AIs, particularly text or image generation models like GPT or DALL-E, can also produce creative content by combining existing data. For example, an AI can generate a poem or painting inspired by millions of examples. However, this creativity is limited by the training data and algorithms: an AI cannot feel emotions or have artistic intent, distinguishing its creativity from that of a human.
Similarly, AIs use machine learning techniques to adapt and improve their performance. For example, a speech recognition algorithm improves by analyzing thousands of hours of speech to refine its ability to understand and interpret human language. However, unlike the human brain, which can learn autonomously from almost any experience, AIs require structured data and specific training to progress.
The human brain often learns from its mistakes. For example, a child who touches a hot plate quickly learns to avoid this danger in the future. This ability to learn from failures is essential for adaptation and survival.

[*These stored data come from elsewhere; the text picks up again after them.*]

Lemma nflog_snapshot_roundtrip_witness :
  (Nflog.loadSnapshot (Nflog.New_Log 100) [0]).1 =
  Nflog.set_st (Nflog.st ex_log) (Nflog.New_Log 100).
Proof.
  apply (NflogInv.nflog_snapshot_roundtrip (H := nflog_table_codec_laws ex_entries)
           100 ex_log [0] ex_log_reachable
           (nflog_table_readable ex_entries ex_log)).
  vm_compute. reflexivity.
Defined.

(** ** The pipeline *)
Definition ex_ctx : Notify.Context :=
  Notify.WithRepeatInterval (Notify.WithGroupKey (Notify.WithRouteID Notify.background "r") gkey) 10.
Definition ex_oracle : Notify.oracle :=
  Notify.mkOracle None (λ _, 25) 25 [Notify.RoundTick (Notify.NotifyError true 500) false id;
                                     Notify.RoundTick Notify.NotifySuccess false id] 30 30.
Definition ex_failing : Notify.oracle :=
  Notify.mkOracle None (λ _, 25) 25 [Notify.RoundDone Notify.Canceled] 30 30.
Definition ex_world : Notify.World unit := Notify.mkWorld ex_log0 ∅ tt [].

Definition run1 := Notify.integration_stage "team" ex_integration ex_oracle ex_world ex_ctx [ex_alert].
Definition world1 : Notify.World unit := default ex_world (fst <$> run1).

Lemma hash_input_inj_witness : api_labels = api_labels.
Proof.
  assert (Hp : ∀ n v, api_labels !! n = Some v → NotifyInv.plain_label (n, v)).
  { unfold api_labels. intros n v [<- <-]%lookup_singleton_Some. split; refine (bool_decide_eq_true_1 (_ ∉ _) _); vm_compute; reflexivity. }
  apply (NotifyInv.hash_input_inj api_labels api_labels Hp Hp eq_refl).
Defined.

Definition retried : Notify.World unit :=
  Notify.add_attempt (Notify.mkAttempt ex_recv [ex_alert] true)
    (Notify.add_attempt (Notify.mkAttempt ex_recv [ex_alert] false) ex_world).

Lemma retry_at_most_one_success_witness :
  ∃ k ok, Notify.w_attempts retried =
      Notify.w_attempts ex_world ++ NotifyInv.attempts_of ex_recv [ex_alert] k ok ∧
    (ok = true ↔ @None Notify.error = None) ∧
    Notify.w_log retried = Notify.w_log ex_world ∧ Notify.w_groups retried = Notify.w_groups ex_world.
Proof.
  apply (NotifyInv.retry_at_most_one_success ex_recv [ex_alert] [ex_alert]
           (Notify.o_rounds ex_oracle) ex_world ex_ctx retried ex_ctx [ex_alert] None).
  reflexivity.
Defined.

Definition ctx1 : Notify.Context := default ex_ctx ((λ x, x.2.1.1) <$> run1).

Lemma run1_result : run1 = Some (world1, (ctx1, [ex_alert], None)).
Proof. vm_compute. reflexivity. Qed.

Lemma world1_logged : Notify.w_log world1 ≠ Notify.w_log ex_world.
Proof. intros E%(f_equal (λ l, size (Nflog.st l))). vm_compute in E. done. Qed.

(** A later run, with a later clock and in a world that has lost everything but
    the log. *)
Definition ex_later : Notify.oracle := Notify.mkOracle None (λ _, 35) 35 [] 40 40.
Definition later_world : Notify.World unit := Notify.mkWorld (Notify.w_log world1) ∅ tt [].

Lemma pipeline_no_duplicate_witness :
  ∃ ctx2, Notify.integration_stage "team" ex_integration ex_later later_world ex_ctx [ex_alert] =
    Some (later_world, (ctx2, [], None)).
Proof.
  apply (NotifyInv.pipeline_no_duplicate "team" ex_integration ex_oracle ex_world ex_ctx [ex_alert]
           world1 ctx1 [ex_alert] gkey 10 later_world ex_later ex_ctx [ex_alert] 10);
    [discriminate|reflexivity|reflexivity|lia|vm_compute; reflexivity| |vm_compute; discriminate
    |exact run1_result|exact world1_logged|reflexivity|reflexivity|reflexivity|reflexivity
    |intros H; vm_compute in H; discriminate|done|done|vm_compute; discriminate].
  intros prev Hp. vm_compute in Hp. discriminate.
Defined.

(** An infinite run: one retryable error, then successes. *)
Definition ex_rounds (n : nat) : Notify.round :=
  match n with
  | O => Notify.RoundTick (Notify.NotifyError true 500) false id
  | S _ => Notify.RoundTick Notify.NotifySuccess false id
  end.

(** A codec that accepts every entry. *)
Definition total_codec : Nflog.NflogCodec := {|
  Nflog.MarshalTo _ := Some [0];
  Nflog.UnmarshalFrom _ := Nflog.UnmarshalEOF;
|}.

Lemma due_notification_delivered_witness :
  ∃ bound, ∀ k, (bound ≤ k)%nat → ∃ w' ctx',
    Notify.integration_stage (NC := total_codec) "team" ex_integration (PipelineLive.with_rounds ex_rounds k ex_oracle) ex_world ex_ctx
      [ex_alert] = Some (w', (ctx', [ex_alert], None)).
Proof.
  destruct (PipelineLive.due_notification_delivered (NC := total_codec) "team" ex_integration ex_oracle ex_world ex_ctx [ex_alert] gkey 10
    ex_rounds 1) as [bound H];
    [discriminate|reflexivity|reflexivity|discriminate|reflexivity| |left; reflexivity| |reflexivity|
     reflexivity|vm_compute; reflexivity|lia| |vm_compute; discriminate|].
  - apply NotifyInv.shouldNotify_spec. vm_compute. reflexivity.
  - intros m Hm. destruct m; [reflexivity|lia].
  - intros prev Hp. vm_compute in Hp. discriminate.
  - exists bound. intros k Hk. destruct (H k Hk) as (w' & ctx' & f & e & H1 & _). exists w', ctx'. exact H1.
Defined.

Definition run2 := Notify.integration_stage "team" ex_integration ex_failing ex_world ex_ctx [ex_alert].
Definition world2 : Notify.World unit := default world1 (fst <$> run2).
Definition ctx2 : Notify.Context := default ex_ctx ((λ x, x.2.1.1) <$> run2).

Lemma pipeline_failure_keeps_log_witness : Notify.w_log world2 = Notify.w_log ex_world.
Proof.
  apply (NotifyInv.pipeline_failure_keeps_log "team" ex_integration ex_failing ex_world
    ex_ctx [ex_alert] world2 ctx2 []
    (Notify.ErrRetryCanceled 0 (Notify.ErrCtx Notify.Canceled)) gkey 10);
    [discriminate|reflexivity|reflexivity|vm_compute; reflexivity].
Defined.

(** ** Time intervals

    The last three days of each month, and weekends. *)
Definition month_end : TimeInterval.TimeInterval :=
  TimeInterval.mkTimeInterval None None (Some [TimeInterval.mkRange (-3) (-1)]) None None None.
Definition weekends : TimeInterval.TimeInterval :=
  TimeInterval.mkTimeInterval None
    (Some [TimeInterval.mkRange 0 0; TimeInterval.mkRange 6 6]) None None None None.
Definition ex_intervener : TimeInterval.Intervener :=
  {["month-end"%string := [month_end]; "weekends"%string := [weekends]]}.

(** February 29, 2024, 10:00 UTC, and the Saturday after it. *)
Definition leap_day : time := (Calendar.day_of_date 2024 2 29 * 86400 + 36000) * second.
Definition saturday : time := (Calendar.day_of_date 2024 3 2 * 86400 + 36000) * second.

Lemma contains_time_exact_witness :
  TimeInterval.ContainsTime month_end (Calendar.mkTime leap_day Calendar.UTC) = true ↔
  TimeIntervalInv.satisfies month_end 2024 2 29 4 600.
Proof.
  apply (TimeIntervalInv.contains_time_exact month_end (Calendar.mkTime leap_day Calendar.UTC)
           2024 2 29).
  - intros u v. cbn. lia.
  - split_and!; [lia|lia|lia| |]; vm_compute; [discriminate|reflexivity].
Defined.

Example month_end_contains :
  TimeInterval.ContainsTime month_end (Calendar.mkTime leap_day Calendar.UTC) = true ∧
  TimeInterval.ContainsTime month_end (Calendar.mkTime saturday Calendar.UTC) = false.
Proof. split; vm_compute; reflexivity. Qed.

Definition muting_ctx : Notify.Context :=
  Notify.WithActiveTimeIntervals
    (Notify.WithMuteTimeIntervals (Notify.WithNow ex_ctx saturday) ["weekends"%string]) [].
Definition muted_world : Notify.World unit :=
  Notify.set_groups (Marker.SetMuted (Marker.SetMuted ∅ "r" gkey []) "r" gkey ["weekends"%string])
    ex_world.

Lemma time_stages_follow_calendar_witness :
  (([] : list Alert.Alert) = [] ∨ [] = [ex_alert]) ∧
  (([] : list Alert.Alert) = [] ↔
    (([] : list string) ≠ [] ∧ ¬ TimeStages.inside ex_intervener saturday []) ∨
    TimeStages.inside ex_intervener saturday ["weekends"%string]) ∧
  (NotifyInv.marked muted_world "r" gkey ↔ ([] : list Alert.Alert) = []).
Proof.
  apply (TimeStages.time_stages_follow_calendar ex_intervener ex_world muting_ctx [ex_alert]
           muted_world muting_ctx [] "r" gkey saturday ["weekends"%string] []);
    [reflexivity..|discriminate|vm_compute; reflexivity].
Defined.

Section text.
Context `{UL : UnicodeLower}.

(** Ranges of every kind in capital letters or numbers, read and printed. *)
Example ranges_accepted :
  TimeInterval.weekday_UnmarshalYAML (Some "Monday:FRIDAY"%string) = Ok (TimeInterval.mkRange 1 5) ∧
  TimeInterval.day_UnmarshalYAML (Some "-3:-1"%string) = Ok (TimeInterval.mkRange (-3) (-1)) ∧
  TimeInterval.month_UnmarshalYAML (Some "may:8"%string) = Ok (TimeInterval.mkRange 5 8) ∧
  TimeInterval.time_UnmarshalYAML (Some (TimeInterval.mkYamlTimeRange "09:30" "24:00")) =
    Ok (TimeInterval.mkTimeRange 570 1440) ∧
  TimeInterval.time_MarshalYAML (TimeInterval.mkTimeRange 570 1440) =
    TimeInterval.mkYamlTimeRange "09:30" "24:00" ∧
  TimeInterval.MarshalText (TimeInterval.mkRange (-3) (-1)) = "-3:-1"%string.
Proof. split_and!; vm_compute; reflexivity. Qed.
End text.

AIs can also learn from their mistakes through techniques like reinforcement learning. For example, a game algorithm like AlphaGo learns to improve its strategies by analyzing lost games. However, unlike the human brain, AIs do not feel frustration or intrinsic motivation to improve: their learning is purely based on predefined objectives.
Where AIs are limited to probabilistic calculations based on objective data, the human brain integrates subjective elements such as moods, mental state, anxieties, and tolerance thresholds. For example, a stressed or anxious person might interpret a situation differently from someone who is relaxed, even if the objective data is the same. These emotional and psychological factors play a crucial role in decision-making, adding a layer of complexity that AIs cannot authentically reproduce.
It is important to note that emotions, as data stored in the brain, are also weighted differently depending on context and personal history. For example, a traumatic experience can give greater weight to certain emotions, influencing future decisions. Similarly, AIs manipulate data with different weights, but these weights are determined by algorithms, not subjective experience.
The human brain and artificial intelligences share many basic mechanisms in their decision-making processes, but the human experience is enriched by unique emotional and contextual elements. Understanding these parallels and differences allows us not only to appreciate the sophistication of our own brain but also to design AIs capable of adapting to more nuanced contexts.